We wouldn’t normally talk about the absurd comments of a backward former coach talking out of his ass like it’s 1962. But Bobby Bowden isn’t just any former coach. The legend most notable coached the Florida State Seminoles football team from 1976 to 2009, is fourth overall for career wins as a college football head coach and won two national championships.
On Wednesday, Bowden, who was born in 1929 in Birmingham, Ala., decided to joke about his former players with ESPN’s duo Mike & Mike.
During my last days at Florida State, 65 or 70 percent of my boys did not have a daddy at home. They’re raised by mamas. Sweet old mamas. Thank God for them mamas. Or grandmama. Many times it was grandmama. Or big sister. Or aunt. But where’s the man? A boy needs a male figure and the girls do too. Someone to discipline them and make them be a man. I used to kid about this — they grew up wanting to be like their mama. They grew up wanting to be a man, like their mama. Because that’s the way they were raised. That’s why they wear earrings.
The Bowden mentality seems stuck in his hometown during his birth year, this notion that men are tough and women are weak and young men can’t become men without a father.
Certainly there are key social and socioeconomic issues of broken homes and struggles some single parents face without a two-income or two-adult home. Bowden wasn’t talking about these important issues. His was straight-up sexism with a healthy dose of racism, some of the same stereotypical nonsense that continues to say gay men are weak and don’t belong in elite-level sports.
Never mind that his players were, to a man, big, strong men capable of enduring the rigor of a Division I college football schedule, from the field to the weight room to the study hall.
“Its a ridiculous statement,” said high school basketball coach Anthony Nicodemo, who works with young men from across races and socioeconomic status in Yonkers. “Coaches often get stuck in their own norms, when many of our athletes’ lives are for from normal.

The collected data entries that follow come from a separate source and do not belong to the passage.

(** * Tab Manager UI (ui.js): selection and merge state machine

    A shallow embedding of [extension_tabmanager/ui.js].  The module-level
    variables of the script become one record, the browser ([chrome.*]) is an
    interface the handlers are parametric in, and every handler is a
    computation in a small state-and-exception monad that also records the
    observable effects (host calls, alerts, redraws) in chronological order. *)

From Stdlib Require Import ZArith List String Bool Lia DecimalString Sorted Permutation.
From Stdlib Require DecimalPos DecimalZ.
Import ListNotations.
Open Scope string_scope.
Open Scope list_scope.
Open Scope Z_scope.

Set Implicit Arguments.

(** ** JavaScript values used by the script *)

(** Tab and window identifiers are JavaScript integers. *)
Definition TabId := Z.
Definition WindowId := Z.

(** [Boolean(n)] on a number: only [0] is falsy. *)
Definition Boolean (n : Z) : bool := negb (n =? 0).

(** Truthiness of a variable that holds [null]/[undefined] or a number. *)
Definition truthy (v : option Z) : bool :=
  match v with
  | Some n => Boolean n
  | None => false
  end.

(** [a || b] on such values. *)
Definition js_or (a b : option Z) : option Z := if truthy a then a else b.
Lemma split_last_exact m d :
  d <> EmptyString ->
  all_chars (fun c => negb (Ascii.eqb c ";")) d = true ->
  split_last (m ++ SEP ++ d) = Some (m, d).
Proof.
  intros Hd Hs. induction m as [|c m IH].
  - change (EmptyString ++ SEP ++ d) with (String ";" ("base64," ++ d)).
    cbn [split_last]. rewrite split_last_no_semicolon.
    + change (String ";" ("base64," ++ d)) with (SEP ++ d).
      rewrite strip_prefix_app. by destruct d.
    + by rewrite all_chars_app, Hs.
  - change (String c m ++ SEP ++ d) with (String c (m ++ SEP ++ d)).
    cbn [split_last]. by rewrite IH.
Qed.

(** X3: the format check of [editImageWithGemini] takes a data URL apart
    into the very parts [extractImageFromResponse] puts together: for a type
    and data that are not empty and hold no line terminator, and data
    without a semicolon (as base 64 is), matching
    [data:<mime>;base64,<data>] gives the groups [<mime>] and [<data>]. *)
Theorem data_url_round_trip mime data :
  mime <> EmptyString ->
  data <> EmptyString ->
  all_chars (fun a => negb (isLineTerminator a)) mime = true ->
  all_chars (fun a => negb (isLineTerminator a)) data = true ->
  all_chars (fun c => negb (Ascii.eqb c ";")) data = true ->
  match_data_url ("data:" ++ mime ++ ";base64," ++ data) = Some (mime, data).
Proof.
  intros Hm Hd Lm Ld Hs. unfold match_data_url. rewrite strip_prefix_app.
  destruct mime as [|c mime]; [done|].
  change (String c mime ++ ";base64," ++ data)
    with (String c (mime ++ SEP ++ data)).
  cbv iota beta.
  replace (all_chars _ (String c (mime ++ SEP ++ data))) with true.
  - by rewrite split_last_exact.
  - symmetry. change (String c (mime ++ SEP ++ data))
      with (String c mime ++ SEP ++ data).
    by rewrite !all_chars_app, Lm, Ld.
Qed.

Lemma data_url_round_trip_witness :
  match_data_url ("data:" ++ "image/png" ++ ";base64," ++ "iVBORw0KGgo=")
    = Some ("image/png", "iVBORw0KGgo=").
Proof.
  apply (data_url_round_trip "image/png" "iVBORw0KGgo="); reflexivity || discriminate.
Defined.

(** What a successful generation tells about the environment and the URL. *)
Lemma generate_Ok_inv env p ar t u :
  generateImageWithGemini env p ar = (t, Ok u) ->
  truthy_opt (API_KEY env) = true /\
  exists mime data,
    mime <> EmptyString /\ data <> EmptyString /\
    u = "data:" ++ mime ++ ";base64," ++ data.
Proof.
  unfold generateImageWithGemini.
  destruct (truthy_opt (API_KEY env)); simpl; [|done].
  destruct (generateContent env _) as [resp|[n|e]]; simpl; [|done..].
  destruct (extractImageFromResponse resp) as [u'|e] eqn:E; simpl; [|done].
  intros [= <- <-]. split; [done|].
  apply extract_Ok_first_image in E as (c & rest & ct & ps & _ & _ & _ & E).
  by apply first_image_shape in E.
Qed.

(** X4: an image the gateway generated passes the format check of an edit:
    when a generation returned a URL without line terminators, an edit of
    that URL in the same environment, with any instruction, reaches the
    remote model with exactly one request. *)
Theorem generated_image_is_editable env prompt ar t u instruction :
  generateImageWithGemini env prompt ar = (t, Ok u) ->
  all_chars (fun a => negb (isLineTerminator a)) u = true ->
  exists mime data,
    u = "data:" ++ mime ++ ";base64," ++ data /\
    remote_calls (editImageWithGemini env u instruction).1
      = [ {| req_model := "gemini-2.5-flash-image";
             req_parts := [InlineDataPart mime data; TextPart instruction];
             req_imageConfig := None |} ].
Proof.
  intros (Hkey & mime & data & Hm & Hd & ->)%generate_Ok_inv Hl.
  assert (Hl' : all_chars (fun a => negb (isLineTerminator a))
                  (mime ++ ";base64," ++ data) = true).
  { rewrite all_chars_app in Hl. by apply andb_prop in Hl as [_ ?]. }
  destruct (match_data_url_complete mime data Hm Hd Hl') as [[m d] E].
  pose proof (match_data_url_sound _ _ _ E) as (_ & _ & Hu).
  exists m, d. split; [done|].
  unfold editImageWithGemini. rewrite Hkey, E. simpl.
  destruct (generateContent env _) as [resp|[n|e]]; simpl; [|done..].
  by destruct (extractImageFromResponse resp).
Qed.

To suggest that a kid would take on a perceived feminine quality because they are raised by a woman is ludicrous.
“Some of the toughest kids I know were raised by their mom and wear earrings.”
While Bowden may be long removed from his coaching perch at Florida State, make no mistake about the prevalence among coaches of some of the stuff he espoused to ESPN. The retired old man was just foolish enough to actually say it.